Saved data entries:
• • • • •

(** The buffer recycled is the one released longest ago.  When block [n] is not
    cached, [bget] takes the last buffer of the list that is neither in use
    nor pinned, and only if there is none does it panic; a buffer that is
    released becomes the first of the list and the order of the others is kept. *)
Theorem bcache_lru me pd k l n :
  env me pd k -> bc_inv k l -> buf_of (bufs k) n = None ->
  (forall l1 i l2 b, l = l1 ++ i :: l2 -> bufs k !! i = Some b -> recyclable b = true ->
     (forall j bj, j ∈ l2 -> bufs k !! j = Some bj -> recyclable bj = false) ->
     exists k', bget 1 n k = Ret i k' /\ seg (nx (bufs k')) (pv (bufs k')) HEAD l HEAD) /\
  ((forall i b, i ∈ l -> bufs k !! i = Some b -> recyclable b = false) ->
     exists k', bget 1 n k = Panic "bget: no buffers" k') /\
  (forall i b, (i < NBUF)%nat -> bufs k !! i = Some b -> b_dev b = 1 -> b_refcnt b = 1 ->
     (b_flags b = 2 -> disk k !! b_blockno b = Some (b_data b)) ->
     exists k' l1 l2, brelse i k = Ret tt k' /\ l = l1 ++ i :: l2 /\ bc_inv k' (i :: l1 ++ l2)).
Proof.
  intros Hev Hbc Hf. split_and!.
  - intros l1 i l2 b -> Hb Hrec Hlast.
    assert (Hfind : find_buf recyclable (bufs k) (reverse (l1 ++ i :: l2)) = Some i).
    { rewrite reverse_app, reverse_cons, <- app_assoc. apply find_buf_app; [by rewrite Hb|].
      intros j bj Hj. rewrite elem_of_reverse in Hj. by apply Hlast. }
    eexists. split; [by eapply bget_recycles|].
    eapply seg_ext; [| |exact (bc_dll _ _ Hbc)]; intros x _; by eapply links_put.
  - intros Hno. rewrite (bget_search me pd k l n Hev Hbc), Hf.
    rewrite (proj2 (find_buf_None _ _ _)); [by eexists|].
    intros i b Hi. rewrite elem_of_reverse in Hi. by apply Hno.
  - intros i b Hi Hb Hd Hr Hc. destruct (brelse_run me pd k l i b Hev Hbc Hi Hb Hd Hr Hc) as (k' & Hr' & Hdone).
    destruct (br_inv _ _ _ _ _ _ _ Hdone) as (l1 & l2 & ? & ?). by exists k', l1, l2.
Qed.

(** ** Initialisation *)

(** The buffers as they are in the kernel's zeroed data. *)
Definition fresh_bufs (k : kernel) : Prop :=
  length (bufs k) = S NBUF /\
  forall i b, bufs k !! i = Some b ->
    b_dev b = 0 /\ b_flags b = 0 /\ b_refcnt b = 0 /\ b_lock b = mk_sleeplock 0 0.

Lemma initsleeplock_noop k i b f g bs :
  bufs k = relink f g bs -> bs !! i = Some b -> b_lock b = mk_sleeplock 0 0 -> held k = [] ->
  initsleeplock (SLbuf i) k = Ret tt k.
Proof.
  intros Hk Hb Hl Hh. unfold initsleeplock, initlock.
  assert (Hb' : bufs k !! i = Some (b <| b_next := f i |> <| b_prev := g i |>)) by (by rewrite Hk, relink_lookup, Hb).
  erewrite bind_run; [|done].
  replace (k <| held ::= filter (fun x => x <> sl_spin (SLbuf i)) |>) with k by (kernel_eq; by rewrite Hh).
  rewrite (sl_set_run _ (b_lock b) _ k) by (cbn; by rewrite Hb'). f_equal. cbn. kernel_eq.
  erewrite alter_insert_id; [|done]. rewrite list_insert_id; [done|]. rewrite Hb'. f_equal. destruct b. cbn in *. by subst.
Qed.

Lemma binit_loop k bs :
  length bs = S NBUF -> (forall i b, bs !! i = Some b -> b_lock b = mk_sleeplock 0 0) -> held k = [] ->
  (exists f g, bufs k = relink f g bs /\ f HEAD = HEAD /\ g HEAD = HEAD) ->
  wp (foreach (seq 0 NBUF) (fun i =>
    let! h := buf_at HEAD in
    do! upd_buf i (fun b => b <| b_next := b_next h |>) in
    do! upd_buf i (fun b => b <| b_prev := HEAD |>) in
    do! initsleeplock (SLbuf i) in
    let! h := buf_at HEAD in
    do! upd_buf (b_next h) (fun b => b <| b_prev := i |>) in
    upd_buf HEAD (fun b => b <| b_next := i |>)))
   (fun _ k' => exists f g, k' = k <| bufs := relink f g bs |> /\ seg f g HEAD (reverse (seq 0 NBUF)) HEAD) k.
Proof.
  intros Hlen Hlock Hh (f0 & g0 & Hk0 & Hf0 & Hg0).
  eapply (wp_foreach_seq _ _ (fun i k' => exists f g, k' = k <| bufs := relink f g bs |> /\
    seg f g HEAD (reverse (seq 0 i)) HEAD)); [exists f0, g0; split; [by kernel_eq|done]| |done].
  intros i s Hi (f & g & -> & Hseg). apply wp_run. eexists tt, _.
  assert (Hmem : forall x, x ∈ reverse (seq 0 i) <-> (x < i)%nat).
  { intros x. rewrite elem_of_reverse, elem_of_seq. lia. }
  match goal with |- _ ?s = _ /\ _ => destruct (get_links_run f g bs s HEAD) as (h & Hh1 & Hn1 & _); [done|unfold HEAD; lia|] end.
  split.
  - run Hh1. rewrite Hn1. erewrite bind_run; [|eapply (set_next_run f g); [done|lia]].
    set (f1 := upd f i (f HEAD)). erewrite bind_run; [|eapply (set_prev_run f1 g); [done|lia]]. set (g1 := upd g i HEAD).
    destruct (lookup_lt_is_Some_2 bs i) as [b Hb]; [lia|].
    erewrite bind_run; [|eapply (initsleeplock_noop _ i b f1 g1); [done|done|by eapply Hlock|done]].
    match goal with |- _ ?s = _ => destruct (get_links_run f1 g1 bs s HEAD) as (h' & Hh2 & Hn2 & _); [done|unfold HEAD; lia|] end.
    run Hh2. rewrite Hn2. erewrite bind_run; [|eapply (set_prev_run f1 g1); [done|]].
    + erewrite (set_next_run f1); [|done|unfold HEAD; lia]. done.
    + unfold f1. rewrite upd_ne by (unfold HEAD; lia). rewrite (seg_next _ _ _ _ _ Hseg).
      destruct (reverse (seq 0 i)) as [|x r] eqn:E; cbn; [unfold HEAD; lia|]. assert (x < i)%nat; [|lia].
      apply Hmem. by left.
  - exists (upd (upd f i (f HEAD)) HEAD i), (upd (upd g i HEAD) (upd f i (f HEAD) HEAD) i). split; [by kernel_eq|].
    rewrite Nat.add_1_r, seq_S, reverse_app. cbn [reverse rev_append app].
    apply (seg_link_first f g HEAD); [done| |].
    + apply not_elem_of_cons. split; [unfold HEAD; lia|]. rewrite Hmem. lia.
    + apply NoDup_cons. split; [rewrite Hmem; unfold HEAD; lia|]. rewrite reverse_Permutation. apply NoDup_seq.
Qed.

(** [binit] puts every buffer in the list and establishes the invariant. *)
Lemma binit_run me pd k :
  env me pd k -> fresh_bufs k -> (forall n d, disk k !! n = Some d -> length d = Z.to_nat BSIZE) ->
  exists k', binit k = Ret tt k' /\ quiet me pd k' (reverse (seq 0 NBUF)) /\ disk k' = disk k /\
    forall i b, bufs k' !! i = Some b -> b_dev b = 0 /\ b_flags b = 0 /\ b_refcnt b = 0.
Proof.
  intros Hev [Hlen Hfr] Hd. assert (Hh := ev_held _ _ _ Hev). unfold binit, initlock. erewrite bind_run; [|done].
  replace (k <| held ::= filter (fun x => x <> Lbcache) |>) with k by (kernel_eq; by rewrite Hh).
  set (bs := bufs k). assert (Hk : bufs k = relink (nx bs) (pv bs) bs) by (by rewrite relink_id).
  erewrite bind_run; [|eapply set_prev_run; [exact Hk|fold bs in Hlen; rewrite Hlen; unfold HEAD; lia]].
  erewrite bind_run; [|eapply set_next_run; [done|fold bs in Hlen; rewrite Hlen; unfold HEAD; lia]].
  match goal with |- context [foreach _ _ ?s] => set (k1 := s) end.
  destruct (proj1 (wp_run _ _ _) (binit_loop k1 bs Hlen ltac:(intros i b Hb; by apply (Hfr i b)) Hh
    ltac:(eexists _, _; split_and!; [done|apply upd_eq|apply upd_eq]))) as ([] & k2 & Hr & f & g & -> & Hseg).
  rewrite Hr. eexists. split; [done|]. split; [|split; [done|]].
  2: { cbn. intros i b. rewrite relink_lookup. intros (b0 & Hb0 & ->)%fmap_Some_1.
       by destruct (Hfr i b0 Hb0) as (? & ? & ? & _). }
  assert (Hok : forall i b, bufs k !! i = Some b -> b_dev b = 0) by (intros i b Hb; by apply (Hfr i b)).
  assert (Hinv : bc_inv (k1 <| bufs := relink f g bs |>) (reverse (seq 0 NBUF))).
  { eapply (bc_inv_ext (k <| bufs ::= relink f g |>)); [done|done|].
    apply bc_inv_relink; try done; [| |by rewrite reverse_Permutation].
    - intros i b _ Hb. destruct (Hfr i b Hb) as (? & ? & Hr0 & Hl). split; [rewrite Hl, Hr0; cbn; auto|by left].
    - intros i j bi bj _ _ Hbi _ Hdi. rewrite (Hok i bi Hbi) in Hdi. lia. }
  assert (Hnone : forall P n, ~ some_buf P (k1 <| bufs := relink f g bs |>) n).
  { intros P n (i & b & _ & Hb & Hdv & _). cbn in Hb. rewrite relink_lookup in Hb.
    apply fmap_Some_1 in Hb as (b0 & Hb0 & ->). cbn in Hdv. rewrite (Hok i b0 Hb0) in Hdv. lia. }
  split; [|done|apply Hnone|apply Hnone]. destruct Hev as [H1 H2 H3 H4]. split; try done.
  by eapply sched_ok_ext; [..|done].
Qed.

(** ** A disk of eight blocks *)

Definition demo_block (c : Z) : list Z := replicate (Z.to_nat BSIZE) c.

Definition demo_fs : kernel :=
  demo <| disk := list_to_map ((fun n => (n, demo_block n)) <$> seqZ 0 8) |>.

Lemma demo_fs_env : env 1 2 demo_fs.
Proof.
  split; [done|by eexists|done|]. split; [|done|exact prio_ok_demo]. destruct demo_wf. by split.
Qed.

Lemma demo_fs_disk n d : disk demo_fs !! n = Some d -> length d = Z.to_nat BSIZE.
Proof.
  cbn. intros H%elem_of_list_to_map_2. apply list_elem_of_fmap in H as (x & [= -> ->] & _).
  apply length_replicate.
Qed.

Lemma demo_fs_fresh : fresh_bufs demo_fs.
Proof.
  split; [done|]. intros i b. change (bufs demo_fs) with (replicate 31 zero_buf).
  intros [-> _]%lookup_replicate. done.
Qed.

Lemma cache_transparent_witness :
  exists kb k', binit demo_fs = Ret tt kb /\
    run_ios [IoRead 3; IoWrite 3 (demo_block 9); IoRead 3; IoRead 4] kb
      = Ret [demo_block 3; []; demo_block 9; demo_block 4] k'.
Proof.
  destruct (binit_run 1 2 demo_fs demo_fs_env demo_fs_fresh demo_fs_disk) as (kb & Hb & Hq & Hd & _).
  destruct (cache_transparent 1 2 kb _ [IoRead 3; IoWrite 3 (demo_block 9); IoRead 3; IoRead 4] Hq)
    as (k' & l' & Hr & _).
  - rewrite Hd. assert (Hs : forall n, n = 3 \/ n = 4 -> is_Some (disk demo_fs !! n)).
    { intros n [-> | ->]; vm_compute; by eexists. }
    repeat (apply Forall_cons; split); [apply Hs; lia|split; [apply Hs; lia|apply length_replicate]|apply Hs; lia..|].
    by apply Forall_nil.
  - exists kb, k'. split; [done|]. rewrite Hr, Hd. by vm_compute.
Defined.

Lemma bcache_lru_witness :
  exists kb k', binit demo_fs = Ret tt kb /\ bget 1 3 kb = Ret 0%nat k'.
Proof.
  destruct (binit_run 1 2 demo_fs demo_fs_env demo_fs_fresh demo_fs_disk) as (kb & Hb & [He Hi Hnd Hnb] & _ & Hfr).
  destruct (lookup_lt_is_Some_2 (bufs kb) 0) as [b0 Hb0]; [rewrite (bc_len _ _ Hi); lia|].
  destruct (bcache_lru 1 2 kb _ 3 He Hi) as [H _].
  - apply find_buf_None. intros i b _ Hbi. destruct (Hfr i b Hbi) as (E & _). unfold holds. by rewrite E.
  - destruct (H (reverse (seq 1 29)) 0%nat [] b0 eq_refl Hb0) as (k' & Hr & _).
    + destruct (Hfr 0%nat b0 Hb0) as (_ & E1 & E2). unfold recyclable. by rewrite E1, E2.
    + intros j bj Hj. destruct (not_elem_of_nil j Hj).
    + exists kb, k'. split; assumption.
Defined.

• • • • •

→ **What to do**
Repeat the entries above exactly, from the first line through the line containing "- intros i b Hi".

→ **Result for this task**
(** The buffer recycled is the one released longest ago.  When block [n] is not
    cached, [bget] takes the last buffer of the list that is neither in use
    nor pinned, and only if there is none does it panic; a buffer that is
    released becomes the first of the list and the order of the others is kept. *)
Theorem bcache_lru me pd k l n :
  env me pd k -> bc_inv k l -> buf_of (bufs k) n = None ->
  (forall l1 i l2 b, l = l1 ++ i :: l2 -> bufs k !! i = Some b -> recyclable b = true ->
     (forall j bj, j ∈ l2 -> bufs k !! j = Some bj -> recyclable bj = false) ->
     exists k', bget 1 n k = Ret i k' /\ seg (nx (bufs k')) (pv (bufs k')) HEAD l HEAD) /\
  ((forall i b, i ∈ l -> bufs k !! i = Some b -> recyclable b = false) ->
     exists k', bget 1 n k = Panic "bget: no buffers" k') /\
  (forall i b, (i < NBUF)%nat -> bufs k !! i = Some b -> b_dev b = 1 -> b_refcnt b = 1 ->
     (b_flags b = 2 -> disk k !! b_blockno b = Some (b_data b)) ->
     exists k' l1 l2, brelse i k = Ret tt k' /\ l = l1 ++ i :: l2 /\ bc_inv k' (i :: l1 ++ l2)).
Proof.
  intros Hev Hbc Hf. split_and!.
  - intros l1 i l2 b -> Hb Hrec Hlast.
    assert (Hfind : find_buf recyclable (bufs k) (reverse (l1 ++ i :: l2)) = Some i).
    { rewrite reverse_app, reverse_cons, <- app_assoc. apply find_buf_app; [by rewrite Hb|].
      intros j bj Hj. rewrite elem_of_reverse in Hj. by apply Hlast. }
    eexists. split; [by eapply bget_recycles|].
    eapply seg_ext; [| |exact (bc_dll _ _ Hbc)]; intros x _; by eapply links_put.
  - intros Hno. rewrite (bget_search me pd k l n Hev Hbc), Hf.
    rewrite (proj2 (find_buf_None _ _ _)); [by eexists|].
    intros i b Hi. rewrite elem_of_reverse in Hi. by apply Hno.
  - intros i b Hi Hb Hd Hr Hc. destruct (brelse_run me pd k l i b Hev Hbc Hi Hb Hd Hr Hc) as (k' & Hr' & Hdone).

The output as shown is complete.